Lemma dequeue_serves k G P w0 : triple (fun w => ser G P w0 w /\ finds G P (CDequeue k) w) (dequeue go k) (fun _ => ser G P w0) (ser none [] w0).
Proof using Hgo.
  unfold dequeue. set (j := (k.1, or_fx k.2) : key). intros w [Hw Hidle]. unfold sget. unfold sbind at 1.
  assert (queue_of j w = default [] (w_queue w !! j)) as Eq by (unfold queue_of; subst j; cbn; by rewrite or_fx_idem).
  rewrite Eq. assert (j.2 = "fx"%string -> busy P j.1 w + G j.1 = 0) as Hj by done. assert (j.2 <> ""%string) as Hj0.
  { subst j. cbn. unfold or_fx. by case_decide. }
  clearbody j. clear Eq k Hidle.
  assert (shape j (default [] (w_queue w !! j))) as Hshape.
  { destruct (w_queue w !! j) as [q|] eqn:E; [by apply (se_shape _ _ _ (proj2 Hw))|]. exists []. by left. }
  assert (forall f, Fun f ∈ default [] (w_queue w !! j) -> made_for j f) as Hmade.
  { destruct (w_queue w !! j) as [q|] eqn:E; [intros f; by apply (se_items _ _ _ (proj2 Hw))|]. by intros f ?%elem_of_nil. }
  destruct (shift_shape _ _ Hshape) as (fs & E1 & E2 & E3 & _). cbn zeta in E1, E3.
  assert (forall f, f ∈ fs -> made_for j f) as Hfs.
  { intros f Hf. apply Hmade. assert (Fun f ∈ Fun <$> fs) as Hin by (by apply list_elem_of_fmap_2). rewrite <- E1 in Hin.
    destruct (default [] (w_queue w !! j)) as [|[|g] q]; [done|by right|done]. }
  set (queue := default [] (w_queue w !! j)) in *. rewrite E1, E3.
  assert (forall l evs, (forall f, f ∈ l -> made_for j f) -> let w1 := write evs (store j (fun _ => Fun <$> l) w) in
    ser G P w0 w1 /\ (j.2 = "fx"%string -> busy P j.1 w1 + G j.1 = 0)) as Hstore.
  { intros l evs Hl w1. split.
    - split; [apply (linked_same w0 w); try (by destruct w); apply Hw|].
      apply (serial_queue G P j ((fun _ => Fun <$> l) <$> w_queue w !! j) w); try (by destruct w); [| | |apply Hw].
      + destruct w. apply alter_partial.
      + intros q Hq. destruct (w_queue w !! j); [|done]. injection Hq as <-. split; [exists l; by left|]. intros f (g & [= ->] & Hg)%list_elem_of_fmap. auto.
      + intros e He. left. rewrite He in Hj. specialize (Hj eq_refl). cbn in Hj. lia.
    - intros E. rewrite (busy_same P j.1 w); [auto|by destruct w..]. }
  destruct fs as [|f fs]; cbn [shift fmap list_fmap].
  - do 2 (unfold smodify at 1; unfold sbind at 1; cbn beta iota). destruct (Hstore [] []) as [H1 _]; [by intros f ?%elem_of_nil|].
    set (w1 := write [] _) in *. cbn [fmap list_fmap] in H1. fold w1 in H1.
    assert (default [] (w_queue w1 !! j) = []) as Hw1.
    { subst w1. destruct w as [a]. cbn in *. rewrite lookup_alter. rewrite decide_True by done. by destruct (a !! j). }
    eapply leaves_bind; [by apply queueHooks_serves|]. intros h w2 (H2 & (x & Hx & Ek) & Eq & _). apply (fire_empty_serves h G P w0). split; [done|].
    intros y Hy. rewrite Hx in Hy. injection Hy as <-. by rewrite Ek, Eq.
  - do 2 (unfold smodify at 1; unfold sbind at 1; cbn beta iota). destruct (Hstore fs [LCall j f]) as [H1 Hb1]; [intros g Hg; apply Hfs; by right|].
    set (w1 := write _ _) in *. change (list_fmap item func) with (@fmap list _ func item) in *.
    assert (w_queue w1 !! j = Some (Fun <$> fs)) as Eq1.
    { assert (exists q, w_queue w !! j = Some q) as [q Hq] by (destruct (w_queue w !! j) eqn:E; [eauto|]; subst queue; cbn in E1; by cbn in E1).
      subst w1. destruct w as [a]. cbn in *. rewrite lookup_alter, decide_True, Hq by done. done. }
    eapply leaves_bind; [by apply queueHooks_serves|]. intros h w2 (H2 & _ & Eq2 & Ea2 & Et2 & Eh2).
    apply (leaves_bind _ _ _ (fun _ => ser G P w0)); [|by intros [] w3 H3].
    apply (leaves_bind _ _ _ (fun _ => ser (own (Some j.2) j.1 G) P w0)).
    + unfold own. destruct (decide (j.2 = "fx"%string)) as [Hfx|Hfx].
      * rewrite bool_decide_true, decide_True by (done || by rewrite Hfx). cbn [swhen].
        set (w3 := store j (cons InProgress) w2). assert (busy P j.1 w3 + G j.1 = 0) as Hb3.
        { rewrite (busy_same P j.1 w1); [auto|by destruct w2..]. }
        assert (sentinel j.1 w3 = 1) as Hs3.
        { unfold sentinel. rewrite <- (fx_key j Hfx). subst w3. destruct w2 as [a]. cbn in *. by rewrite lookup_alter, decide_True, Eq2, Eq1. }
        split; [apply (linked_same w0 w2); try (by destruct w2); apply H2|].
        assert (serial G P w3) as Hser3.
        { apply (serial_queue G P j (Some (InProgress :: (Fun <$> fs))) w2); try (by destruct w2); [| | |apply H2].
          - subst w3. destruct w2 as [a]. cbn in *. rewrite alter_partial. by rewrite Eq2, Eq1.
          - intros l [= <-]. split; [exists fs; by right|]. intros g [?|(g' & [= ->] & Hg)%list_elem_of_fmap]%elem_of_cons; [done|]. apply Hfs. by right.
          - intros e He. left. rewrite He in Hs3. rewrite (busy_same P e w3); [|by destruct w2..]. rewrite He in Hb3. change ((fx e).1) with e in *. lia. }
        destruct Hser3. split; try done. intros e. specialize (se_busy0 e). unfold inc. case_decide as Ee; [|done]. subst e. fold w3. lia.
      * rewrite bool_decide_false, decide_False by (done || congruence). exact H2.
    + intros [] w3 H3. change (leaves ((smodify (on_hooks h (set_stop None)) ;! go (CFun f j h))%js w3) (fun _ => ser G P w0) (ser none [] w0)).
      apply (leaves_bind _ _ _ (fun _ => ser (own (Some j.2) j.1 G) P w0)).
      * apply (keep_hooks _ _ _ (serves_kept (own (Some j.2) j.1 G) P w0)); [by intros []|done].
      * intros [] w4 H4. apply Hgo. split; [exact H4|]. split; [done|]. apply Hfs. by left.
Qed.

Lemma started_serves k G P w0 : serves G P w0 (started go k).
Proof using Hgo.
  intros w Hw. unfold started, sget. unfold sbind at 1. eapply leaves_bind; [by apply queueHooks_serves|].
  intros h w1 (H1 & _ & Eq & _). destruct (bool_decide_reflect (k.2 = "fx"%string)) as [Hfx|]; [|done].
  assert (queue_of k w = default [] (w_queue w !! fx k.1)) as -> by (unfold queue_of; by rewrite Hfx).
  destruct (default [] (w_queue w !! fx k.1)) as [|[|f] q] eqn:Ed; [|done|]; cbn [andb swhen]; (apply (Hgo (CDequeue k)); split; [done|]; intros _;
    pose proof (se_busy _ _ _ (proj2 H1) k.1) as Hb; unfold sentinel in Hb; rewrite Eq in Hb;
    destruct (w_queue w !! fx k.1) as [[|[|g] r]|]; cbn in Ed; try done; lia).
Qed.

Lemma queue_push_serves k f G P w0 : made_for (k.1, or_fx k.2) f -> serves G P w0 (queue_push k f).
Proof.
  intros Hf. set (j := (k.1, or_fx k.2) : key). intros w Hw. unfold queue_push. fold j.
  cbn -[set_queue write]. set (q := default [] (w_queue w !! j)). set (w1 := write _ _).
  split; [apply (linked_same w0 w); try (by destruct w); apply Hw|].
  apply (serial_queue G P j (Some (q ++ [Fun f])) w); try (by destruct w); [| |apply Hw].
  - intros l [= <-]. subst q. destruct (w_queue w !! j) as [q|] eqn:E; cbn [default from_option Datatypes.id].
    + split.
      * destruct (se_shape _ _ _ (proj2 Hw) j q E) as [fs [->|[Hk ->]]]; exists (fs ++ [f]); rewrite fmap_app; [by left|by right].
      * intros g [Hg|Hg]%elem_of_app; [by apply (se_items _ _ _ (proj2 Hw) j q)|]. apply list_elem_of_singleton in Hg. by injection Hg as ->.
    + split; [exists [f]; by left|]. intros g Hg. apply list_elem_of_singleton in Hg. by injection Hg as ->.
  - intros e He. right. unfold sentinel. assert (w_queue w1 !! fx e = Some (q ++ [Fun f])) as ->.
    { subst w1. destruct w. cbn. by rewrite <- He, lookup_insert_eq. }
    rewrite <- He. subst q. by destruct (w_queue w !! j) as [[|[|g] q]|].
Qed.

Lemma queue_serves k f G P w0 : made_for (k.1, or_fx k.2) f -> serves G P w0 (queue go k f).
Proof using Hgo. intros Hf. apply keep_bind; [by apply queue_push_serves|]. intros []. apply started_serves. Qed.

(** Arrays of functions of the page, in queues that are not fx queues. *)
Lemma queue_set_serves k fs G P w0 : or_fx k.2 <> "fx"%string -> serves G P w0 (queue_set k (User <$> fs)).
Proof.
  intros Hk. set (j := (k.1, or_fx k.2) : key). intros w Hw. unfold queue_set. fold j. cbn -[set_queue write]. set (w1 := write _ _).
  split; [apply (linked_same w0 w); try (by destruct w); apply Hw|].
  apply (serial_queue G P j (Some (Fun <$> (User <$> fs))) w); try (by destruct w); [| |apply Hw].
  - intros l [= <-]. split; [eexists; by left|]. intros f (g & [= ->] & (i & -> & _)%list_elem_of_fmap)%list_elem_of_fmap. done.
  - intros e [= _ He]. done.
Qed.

* * * *

-- EXERCISE OBJECTIVE --
All lines in the listing above between the line with "apply (serial_queue G P j (Some (q" and the line with "Lemma queue_serves k", inclusive, should be set down exactly, and no line outside that range.

-- SOLUTION FOR THIS EXERCISE --
  apply (serial_queue G P j (Some (q ++ [Fun f])) w); try (by destruct w); [| |apply Hw].
  - intros l [= <-]. subst q. destruct (w_queue w !! j) as [q|] eqn:E; cbn [default from_option Datatypes.id].
    + split.
      * destruct (se_shape _ _ _ (proj2 Hw) j q E) as [fs [->|[Hk ->]]]; exists (fs ++ [f]); rewrite fmap_app; [by left|by right].
      * intros g [Hg|Hg]%elem_of_app; [by apply (se_items _ _ _ (proj2 Hw) j q)|]. apply list_elem_of_singleton in Hg. by injection Hg as ->.
    + split; [exists [f]; by left|]. intros g Hg. apply list_elem_of_singleton in Hg. by injection Hg as ->.
  - intros e He. right. unfold sentinel. assert (w_queue w1 !! fx e = Some (q ++ [Fun f])) as ->.
    { subst w1. destruct w. cbn. by rewrite <- He, lookup_insert_eq. }
    rewrite <- He. subst q. by destruct (w_queue w !! j) as [[|[|g] q]|].
Qed.

Lemma queue_serves k f G P w0 : made_for (k.1, or_fx k.2) f -> serves G P w0 (queue go k f).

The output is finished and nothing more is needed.